[Preclinical and clinical studies on a tumor marker, galactosyltransferase associated with tumor (GAT), in ovarian cancer (second report)--clinical significance of GAT and comparison with other tumor markers].

Galactosyltransferase Associated with Tumor (GAT) was clinically studied in cases of ovarian cancer. When two cut-off levels of GAT were compared, the cut-off level of 16 U/ml (which corresponds to mean + 2SD among healthy females) was found to be more suitable than the cut-off level of 14 U/ml (the level maximizing the diagnostic efficiency between malignant and benign ovarian tumors). When the GAT positive rate was examined for gynecologic tumors, the rate was 5.7% for benign ovarian cyst, 6.6% for endometriosis, 20.5% for cervical cancer, 19.5% for endometrial cancer, and 52.9% for ovarian cancer. The GAT positive rate for different histologic types of ovarian carcinoma was relatively high for each type, e.g., 55.0% for clear cell adenocarcinoma and 66.7% for endometrioid adenocarcinoma. The GAT positive rate increased gradually with the stage of ovarian cancer. In patients with benign diseases, in particular endometriosis, the GAT positive rate was lower than the positive rate with any other simultaneously determined marker (CA602, CA125, CA54/61, CA72-4, STN, and SLX). The GAT level most weakly correlated with the level of any of the other markers assessed.

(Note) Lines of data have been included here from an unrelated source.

(** * LAN_chat: the connection registry of [chat_peer.py]

    A shallow embedding of class [ChatPeer] (src/chat_peer.py): the
    connection table, the id counter, the lock, the running flag and the
    methods that touch them, followed by the properties of the
    specification that are stated about them.

    Python objects are modelled as follows.
    - [self.connections], a dict from int to a tuple
      [(socket, addr, port)], is a [gmap Z conn].  Ids are inserted in
      increasing order, so the dict's insertion order is the ascending
      order of its keys.
    - A socket object is its identity, a [Sock]; the operating system
      keeps the set of handles that were closed.
    - Statements run in a state-and-exception monad [M]; blocking forever
      (acquiring the non-reentrant [threading.Lock] that the same call
      already holds) is the third outcome, [Hang].
    - What the network answers to a blocking call is an argument of the
      method that makes the call (an [io] value per call).
    - Every call on the socket API, every [print] and every thread start
      is appended to a trace. *)

From stdpp Require Import base gmap sets list strings pretty sorting.
From Stdlib Require Import ZArith Strings.Byte Strings.Ascii Lia.

Open Scope Z_scope.

(** ** Python values *)

(** Exceptions.  Everything but [SystemExit] derives from [Exception]. *)
Inductive exc_class :=
| socket_timeout
| OSError
| ValueError
| AttributeError
| UnboundLocalError
| KeyError.

Inductive exn :=
| PyExc (c : exc_class) (msg : string)
| SystemExit (code : Z).

Definition is_socket_timeout (e : exn) : bool :=
  match e with PyExc socket_timeout _ => true | _ => false end.

Definition is_Exception (e : exn) : bool :=
  match e with PyExc _ _ => true | SystemExit _ => false end.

An assay combining GAT with CA602 or CA54/61 resulted in a higher positive rate and a higher diagnostic efficiency, when compared with the assay for GAT alone. The lower positive rate of GAT in endometriosis, when compared with the positive rate of other markers, suggests the usefulness of GAT in distinguishing malignant ovarian tumors from benign ovarian tumors. The use of GAT in a combination assay is expected to overcome the disadvantages of CA602 or CA125.